Last year, Ephraim got a true successor and it came in the form of a very high-end enterprise drive: the Intel SSD DC S3700. Equipped with tons of 25nm HET-MLC NAND, the S3700 officially broke the enterprise addiction to SLC for high endurance drives while raising the bar in all aspects of performance. In addition to the usual considerations however, Intel had a new focus with the S3700: performance consistency.
Due to the nature of NAND flash, there's a lot of background management/cleanup that happens in order to ensure endurance as well as high performance. It's these background management tasks that can dramatically impact performance. I love the cleaning your room analogy because it accurately describes the tradeoffs SSD controller makers have to deal with. Clean early and often and you'll do well. Put off cleaning until later and you'll enjoy tons of free time early but you'll quickly run into a problem. It's an oversimplification, but the latter is what most SSD controllers have done historically, and the former is what Intel always believed in. With the S3700, Intel took it to the next level and built the most consistent performing SSD I'd ever tested.
Performance consistency matters for a couple of reasons. The most obvious is an impact to user experience. Predictable latencies are what you want, otherwise your applications can encounter odd hiccups. In client drives, those hiccups appear as unexpected pauses during application usage. In the enterprise, the manifestation is similar except the user encounters the issue somewhere over the internet rather than locally. The other issue with inconsistent performance really creeps up in massive RAID arrays. With many drives in a RAID array, overall performance is determined by the slowest performing drive. Inconsistent performance, particularly with large downward swings, can result in substantial decrease in the performance of large RAID arrays. The motivation to build a consistently performing SSD is high, but so is the level of difficulty in building such a drive.

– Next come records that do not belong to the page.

(** * IND.Math BLAS / LAPACK sample: a shallow embedding and its properties

    The C++ sources are templates over a scalar type [T_Scalar] and an
    addressing policy [Lyt].  The embedding follows that design:

    - the scalar type is an interface ([Scalar]), whose members are the
      operations the templates ask of [T_Scalar] (arithmetic, comparisons,
      [Abs], [Sqrt], [Hypot], [CopySign], [IsUndefined] and the
      [numeric_limits] constants).  It is instantiated with the real numbers
      (exact arithmetic) and with IEEE binary64 (the [Float64] of the
      sample program);
    - a pointer argument is the array it points into, indexed by the signed
      offset from the pointer ([Arr]); [p + k] is [shift p k];
    - a matrix block [(A_, A_ld)] read through [Lyt::MatRef] is the map from
      the logical index pair [(i, j)] to the element ([Mat]); the choice
      between row-major and column-major storage is not modelled;
    - [Size] and [Index] values are integers [Z]; the two places where the
      unsigned wrap-around of [Size] matters are written with [Size_wrap];
    - [throw BadArgument{...}] is the [Throw] outcome of the [result] monad;
      a [while] or [do ... while] loop whose trip count depends on scalar
      values takes fuel, and running out of it is the [OutOfFuel] outcome. *)

From Stdlib Require Import ZArith List Bool String Lia.
From Stdlib Require Import Reals Lra.
From Stdlib Require Import SpecFloat.
Import ListNotations.
(** X17. A reply goes out once the quiet period is over, and once only.
    Take a state in which the cursor is inside the gateway list and every
    live timer is the one registered for its sender, and a run of the
    worker, taken as a whole, that ends at [now].  When the clock has
    reached [now + SEND_DELAY] exactly the stored reply has been posted
    for the sender (nothing, if it is the empty string) and no reply is
    pending any more; whatever time the clock shows later, nothing more
    is posted for the sender. *)
Theorem reply_goes_out_once (GATEWAYS : list gateway)
    (s prompt : string) (http : http_outcome) (now t later : Q) (st : state) :
  gateway_index st < length GATEWAYS ->
  timers_registered st ->
  (now + SEND_DELAY <= t)%Q ->
  let st' := elapse GATEWAYS t (snd (process_prompt_with_delay s prompt http now st)) in
  let reply := reply_of s prompt http st in
  sent_to s st' = sent_to s st ++ (if Py.truthy reply then [reply] else []) /\
  pending_replies st' !! s = None /\
  sent_to s (elapse GATEWAYS later st') = sent_to s st'.
Proof.
  intros Hcur Hreg Hle. cbv zeta.
  destruct (worker_run GATEWAYS s prompt http now st)
    as (Hreg0 & Hcur0 & Hout0 & Hpend0 & Hlen0 & Hnew0 & Hheld0).
  specialize (Hreg0 Hreg). specialize (Hcur0 Hcur).
  generalize dependent (snd (process_prompt_with_delay s prompt http now st)).
  generalize (reply_of s prompt http st).
  intros reply st0 Hreg0 Hcur0 Hout0 Hpend0 Hlen0 Hnew0 Hheld0.
  generalize dependent (length (timers st)). intros k Hlen0 Hnew0 Hheld0.
  assert (Hel : elapse GATEWAYS t st0 =
                wake GATEWAYS t (fold_left (wake GATEWAYS t) (seq 0 k) st0) k).
  { unfold elapse. now rewrite Hlen0, seq_S, fold_left_app. }
  rewrite Hel. clear Hel.
  assert (Hreg2 : timers_registered
                    (wake GATEWAYS t (fold_left (wake GATEWAYS t) (seq 0 k) st0) k)).
  { apply wake_registered. now apply wakes_registered. }
  destruct (wakes_quiet GATEWAYS t s (seq 0 k) st0) as (Hp1 & _ & Ho1).
  { apply NoDup_seq0. }
  { intros j tm Hj Htm Hargs. left.
    destruct (live tm) eqn:Hlive; [| reflexivity].
    pose proof (Hreg0 _ _ Htm Hlive) as Hr. rewrite Hargs, Hheld0 in Hr.
    injection Hr as <-. apply elem_of_seq in Hj. lia. }
  assert (Hcur1 : cursor_valid GATEWAYS (fold_left (wake GATEWAYS t) (seq 0 k) st0))
    by now apply wakes_cursor_valid.
  assert (Hnew1 : timers (fold_left (wake GATEWAYS t) (seq 0 k) st0) !! k =
                    Some (MkTimer SEND_DELAY s (Some now) false false)).
  { destruct (wakes_timers GATEWAYS t (seq 0 k) st0) as [_ Hsame].
    rewrite Hsame; [exact Hnew0 |]. rewrite elem_of_seq. lia. }
  rewrite Hpend0 in Hp1.
  destruct (wake_fires_clears GATEWAYS t now s _ k Hnew1 Hle) as [Hgone Hfree].
  split.
  { rewrite (wake_fires GATEWAYS t now s reply _ k Hcur1 Hnew1 Hle Hp1).
    congruence. }
  split; [exact Hgone |].
  revert Hreg2 Hgone Hfree.
  generalize (wake GATEWAYS t (fold_left (wake GATEWAYS t) (seq 0 k) st0) k).
  intros st2 Hreg2 Hgone Hfree.
  apply (wakes_quiet GATEWAYS later s (seq 0 (length (timers st2))) st2).
  - apply NoDup_seq0.
  - intros j tm _ Htm Hargs. left.
    destruct (live tm) eqn:Hlive; [| reflexivity].
    pose proof (Hreg2 _ _ Htm Hlive) as Hr. rewrite Hargs, Hfree in Hr.
    discriminate.
Qed.

(** ** Deliveries in a row *)

Lemma pick_gateway_set_outbox (GATEWAYS : list gateway) (o : list sms) (st : state) :
  pick_gateway GATEWAYS (set_outbox o st) =
    (fst (pick_gateway GATEWAYS st), set_outbox o (snd (pick_gateway GATEWAYS st))).
Proof.
  unfold pick_gateway, bind, get, modify, ret, raise. simpl.
  now destruct (GATEWAYS !! gateway_index st).
Qed.

Lemma pick_gateways_set_outbox (GATEWAYS : list gateway) (o : list sms) (n : nat) :
  forall st,
    pick_gateways GATEWAYS n (set_outbox o st) =
      (fst (pick_gateways GATEWAYS n st),
       set_outbox o (snd (pick_gateways GATEWAYS n st))).
Proof.
  induction n as [| n IH]; intros st; [reflexivity |].
  cbn [pick_gateways]. unfold bind at 1 3 5.
  rewrite pick_gateway_set_outbox.
  destruct (pick_gateway GATEWAYS st) as [[gw | e] st1]; [| reflexivity].
  cbn [fst snd]. unfold bind at 1 2 3. rewrite IH.
  destruct (pick_gateways GATEWAYS n st1) as [[l | e] st2]; reflexivity.
Qed.

Lemma pick_gateway_keeps_outbox (GATEWAYS : list gateway) (st : state) :
  outbox (snd (pick_gateway GATEWAYS st)) = outbox st.
Proof.
  unfold pick_gateway, bind, get, modify, ret, raise. simpl.
  now destruct (GATEWAYS !! gateway_index st).
Qed.

(** Sends in a row post through the gateways that as many calls of
    [pick_gateway] return. *)
Lemma send_all_picks (GATEWAYS : list gateway) (msgs : list (string * string)) :
  forall st gws st1,
    pick_gateways GATEWAYS (length msgs) st = (Ok gws, st1) ->
    send_all GATEWAYS msgs st =
      (Ok tt, set_outbox (outbox st ++ deliveries gws msgs) st1).
Proof.
  induction msgs as [| [to text] msgs IH]; intros st gws st1 Hpick.
  - simpl in Hpick. unfold ret in Hpick. injection Hpick as <- <-.
    simpl. unfold ret, deliveries. simpl. rewrite app_nil_r. now destruct st.
  - cbn [length pick_gateways] in Hpick. unfold bind at 1 in Hpick.
    pose proof (pick_gateway_keeps_outbox GATEWAYS st) as Hout.
    cbn [send_all]. unfold bind at 1. unfold send_sms, bind at 1.
    destruct (pick_gateway GATEWAYS st) as [[gw | e] sta]; [| discriminate].
    unfold bind at 1 in Hpick.
    destruct (pick_gateways GATEWAYS (length msgs) sta) as [[rest | e] stb] eqn:Hrest;
      [| discriminate].
    unfold ret in Hpick. injection Hpick as <- <-.
    unfold modify. simpl in Hout. rewrite Hout.
    rewrite (IH (set_outbox (outbox st ++ [Sms gw to text]) sta) rest
                (set_outbox (outbox st ++ [Sms gw to text]) stb)).
    + simpl. unfold deliveries. simpl. now rewrite <- app_assoc.
    + now rewrite pick_gateways_set_outbox, Hrest.
Qed.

Intel had the luxury of being able to start over with the S3700's controller architecture. It moved to a flat indirection table (mapping between LBAs and NAND pages), which incurred a DRAM size penalty but ultimately made it possible to deliver much better performance consistency. The S3700 did amazingly well in our enterprise tests, and produced the most consistent IO consistency curves I'd ever seen. The only downside? Despite being much better priced than the Intel X25-E and SSD 710, the S3700 is still a very expensive drive. The move to a better architecture helped reduce the amount of spare area needed for good performance, which in turn reduced cost, but the S3700 still used Intel's most expensive, highest endurance MLC NAND available (25nm HET-MLC). With the largest versions capable of enduring nearly 15 petabytes of writes, the S3700 was really made for extremely write intensive workloads. The drive performs very well across the board, but if you don't have an extremely write intensive workload you'd be paying for much more than you needed.
We always knew that Intel would build a standard MLC version of the S3700, and today we have that drive: the Intel SSD DC S3500.